Using LIKE will cause a number of problems as it will require a table scan every single time when the LIKE comparator starts with a %. This forces SQL to check every single row and work it's way, byte by byte, through the string you are using for comparison. While this may be fine when you start, it quickly causes scaling issues.

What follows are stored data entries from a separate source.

(** * Repository ranking and cache synchronisation of the Raycast
      "My GitHub Repositories" command

    A shallow embedding of
      - [src/services/repositories.ts]  (usage score, fetch),
      - [src/lib/github-client.ts]      (error classification),
      - [src/github-repositories.tsx]   (access ledger, cache, ranking,
                                         the load flow of the command),
    followed by the properties the specification states about them.
    The sources hold two revisions of [github-repositories.tsx]; the
    ranking is the same in both, and the one embedded is the later, which
    loads through the cache.

    Conventions of the embedding.
      - A JavaScript number that holds a timestamp or a count is an integer
        well below 2^53, on which double arithmetic is exact: it is a [Z].
      - A usage score is a finite double, hence a dyadic rational: it is a
        [Q].  The operations that round are wrapped in an explicit rounding
        operator [fl]; [Math.exp] and the date parser belong to the engine
        and are parameters as well.
      - [LocalStorage] is a finite map from keys to strings; what
        [JSON.stringify] and [JSON.parse] do is a parameter.
      - Asynchronous code runs in a state-and-exception monad.  The state
        holds the store, the component state and the log of what the
        command did, in order; the answers of the outside world (clock,
        GitHub) are fixed beforehand in an environment. *)

From Stdlib Require Import ZArith QArith Qround Lqa String Ascii.
From Stdlib Require Import DecimalString DecimalZ.
From stdpp Require Import gmap strings list sorting.

Local Open Scope string_scope.
Local Open Scope list_scope.

Local Open Scope Z_scope.

(* ===================================================================== *)
(** * Part I: definitions                                                *)
(* ===================================================================== *)

(** ** JavaScript primitives the sources rely on *)

Module JS.

(** [v || 0] on a property read of an object whose values are integers:
    [undefined] (no such property) and [0] are the falsy cases. *)
Definition or_zero (v : option Z) : Z :=
  match v with
  | Some t => if t =? 0 then 0 else t
  | None => 0
  end.

(** Truthiness of a string that may be [undefined] or [null]: the empty
    string is falsy as well. *)
Definition truthy (s : option string) : bool :=
  match s with
  | Some (String _ _) => true
  | _ => false
  end.

(** An object reference that may be [null] is truthy when it is not. *)
Definition is_Some_b {T : Type} (v : option T) : bool :=
  match v with
  | Some _ => true
  | None => false
  end.

(** [s || d] on strings. *)
Definition or_string (s : option string) (d : string) : string :=
  match s with
  | Some (String c r) => String c r
  | _ => d
  end.

(** [s.includes(sub)] *)
Definition includes (s sub : string) : bool :=
  match String.index 0 sub s with
  | Some _ => true
  | None => false
  end.
(** * AI-Tools semantic search: a verification development

    A shallow embedding of [semantic_search.py] (class
    [AIToolsSemanticSearch]) and the properties of its query
    normaliser, ranking policy, retrieval modes and snapshot store.

    Conventions of the embedding.
    - A Python [str] is the list of its Unicode code points ([pystr]).
    - A Python [dict] with string keys is a [gmap string value].
    - Objects that the source shares by reference (the records of
      [self.tools_data]) live in a heap [gmap loc dict]; a freshly built
      dict that is returned to the caller is represented by its contents.
    - Exceptions are the [Raise] constructor of the result type [res].
    - A Python [float] is modelled by the rational number it denotes.
      The functions of the engine are embedded with exact arithmetic; the
      [OverflowError] of [int / int], which changes control flow, is part
      of it.  Rounding changes which final scores of [search] are equal,
      and so the order of its results: the module [Rounded] embeds
      [search] once more with its float operations as a parameter, of
      which exact arithmetic, and the rounding of doubles and float32
      numbers under NumPy 1 and NumPy 2, are instances.  What is proved
      about the order of results is proved there, for every rounding that
      keeps the order of numbers.
    - The embedding model, the FAISS index, [pickle] and [random] are
      collaborators: what they answer is a parameter of the development,
      and so is the part of the Unicode character database that lies
      outside ASCII and the Hebrew letters. *)

From Stdlib Require Import ZArith QArith Qminmax Qabs Qround Qpower Lia Lqa Sorted Permutation.
From stdpp Require Import base list strings gmap.

Local Open Scope Z_scope.

(** ** Python strings *)

Module PyStr.
(** * Eyecursor: a shallow embedding of [eyecursorfinal.py]

    The development follows the class [EyeTrackerCursor]:

    - [Py] and [Np] collect the few Python and numpy operations the
      tracker relies on (negative indexing, [int()], reductions);
    - [FeatureExtractor] embeds [calculate_eye_aspect_ratio] and
      [extract_eye_features] over IEEE binary64 numbers, because what
      they do on a zero denominator is an IEEE matter;
    - [Calibration] embeds [calibrate];
    - [Control] embeds [switch_mode], [handle_blink], [handle_scroll] and
      [smooth_movement] over exact rationals, the usual idealisation of
      floating point for threshold and interpolation arithmetic.

    The loop of [run] is not embedded as a whole (the predictions come
    from sklearn); of its body, the two reads that feed [handle_blink]
    are kept as [Control.run_ears], and what one iteration does with a
    prediction, and what each key does, as [Run]. [Persistence] embeds
    [save_models], [load_models] and [save_blink_calibration] over a
    disk of pickles, [BlinkCalibrator] embeds
    [calibrate_blink_threshold]. [Binary64.handle_scroll] is
    [handle_scroll] with the arithmetic of the interpreter, for the
    statements that depend on rounding. Console output ([print]) and
    window drawing ([cv2]) are left out; the calls to [pyautogui] are
    kept as a trace of actuations. *)

From Stdlib Require Import String.
From Stdlib Require Import ZArith List Bool Lia.
From Stdlib Require Import QArith Qround Qminmax Lqa.
From Stdlib Require Import Qabs.
From Stdlib Require Import PrimFloat FloatOps SpecFloat Uint63.
Import ListNotations.

Set Warnings "-inexact-float".
Set Implicit Arguments.

(* ================================================================== *)
(** * Python and numpy primitives *)

Module Py.

(** Exceptions are modelled by [option]: [None] is a raised
    exception that nothing in the tracker catches. *)
Definition bind {A B} (m : option A) (k : A -> option B) : option B :=
  match m with
  | Some a => k a
  | None => None
  end.

Fixpoint mapM {A B} (f : A -> option B) (l : list A) : option (list B) :=
  match l with
  | [] => Some []
  | a :: l' =>
      match f a with
      | None => None
      | Some b =>
          match mapM f l' with
          | None => None
          | Some bs => Some (b :: bs)
          end
      end
  end.

(** [l[i]] on a sequence: a negative index counts from the end, an
    index out of range raises [IndexError]. *)
Definition index {A} (l : list A) (i : Z) : option A :=
  let n := Z.of_nat (List.length l) in
  if (0 <=? i)%Z then nth_error l (Z.to_nat i)
  else if (0 <=? n + i)%Z then nth_error l (Z.to_nat (n + i))
  else None.

(** [int(f)] on a float: truncation toward zero; [int(nan)] and
    [int(inf)] raise. *)
Definition int (f : float) : option Z :=
  match Prim2SF f with
  | S754_zero _ => Some 0%Z
  | S754_finite s m e =>
      let v := (if 0 <=? e then Z.pos m * 2 ^ e
                else Z.pos m / 2 ^ (- e))%Z in
      Some (if s then (- v)%Z else v)
  | S754_infinity _ => None
  | S754_nan => None
  end.

(** The float an [int] operand is converted to in mixed arithmetic
    (exact below 2^53; the tracker only converts screen sizes and
    list lengths). *)
Definition float (n : Z) : float :=
  if (0 <=? n)%Z then PrimFloat.of_uint63 (Uint63.of_Z n)
  else PrimFloat.opp (PrimFloat.of_uint63 (Uint63.of_Z (- n))).

(** [int(q)] on an exact rational: truncation toward zero. *)
Definition trunc (q : Q) : Z := Z.quot (Qnum q) (Z.pos (Qden q)).

End Py.

Notation "x <- e ;; k" := (Py.bind e (fun x => k))
  (at level 61, e at next level, right associativity).

Module Np.

Definition is_nan (a : float) : bool := negb (PrimFloat.eqb a a).

(** Elementwise [a - b], [a + b] on 1-D arrays of equal shape. *)
Fixpoint sub (a b : list float) : list float :=
  match a, b with
  | u :: a', v :: b' => PrimFloat.sub u v :: sub a' b'
  | _, _ => []
  end.

Fixpoint add (a b : list float) : list float :=
  match a, b with
  | u :: a', v :: b' => PrimFloat.add u v :: add a' b'
  | _, _ => []
  end.

(** [np.sum] of a 1-D array, accumulated left to right from its first
    entry (numpy may group the additions of a long array otherwise). *)
Definition sum (v : list float) : float :=
  match v with
  | [] => 0%float
  | a :: v' => fold_left PrimFloat.add v' a
  end.

(** [np.linalg.norm] of a 1-D array: the 2-norm. *)
Definition linalg_norm (v : list float) : float :=
  PrimFloat.sqrt (sum (map (fun u => PrimFloat.mul u u) v)).

(** [np.mean(rows, axis=0)]: the column sums, started from the first
    row, divided by the number of rows. *)
Definition mean_axis0 (rows : list (list float)) : list float :=
  match rows with
  | [] => []
  | r :: rs =>
      map (fun s => PrimFloat.div s (Py.float (Z.of_nat (List.length rows))))
          (fold_left add rs r)
  end.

A better way to handle this is using Full Text Search. While this would be a more complex option, it will provide you with better results for very large databases. Then you can use a functioning version of the example Bobby Jack gave you to UNION ALL your two result sets together and display the results.

Josef
Sure, by "simple" I guess I'm also implying (or trying to!) that these are both very small tables, and the application is such low-use that a brute-force LIKE search is perfectly acceptable. I'll edit the question to clarify this - and other points - when activity slows. Cheers.
Bobby Jack
+1  A: 

I would suggest another addition

 SELECT "group" type, name
   FROM groups
  WHERE UPPER(name) LIKE UPPER("%$text%")
UNION ALL
 SELECT "user" type, name
   FROM users
  WHERE UPPER(name) LIKE UPPER("%$text%")

You could convert $text to upper case first or do just do it in the query. This way you get a case insensitive search.

Mark Nold
The case-sensitivity of LIKE depends on the database (and maybe even the collation). I'm using MySQL, where the LIKE comparison is case-insensitive anyway.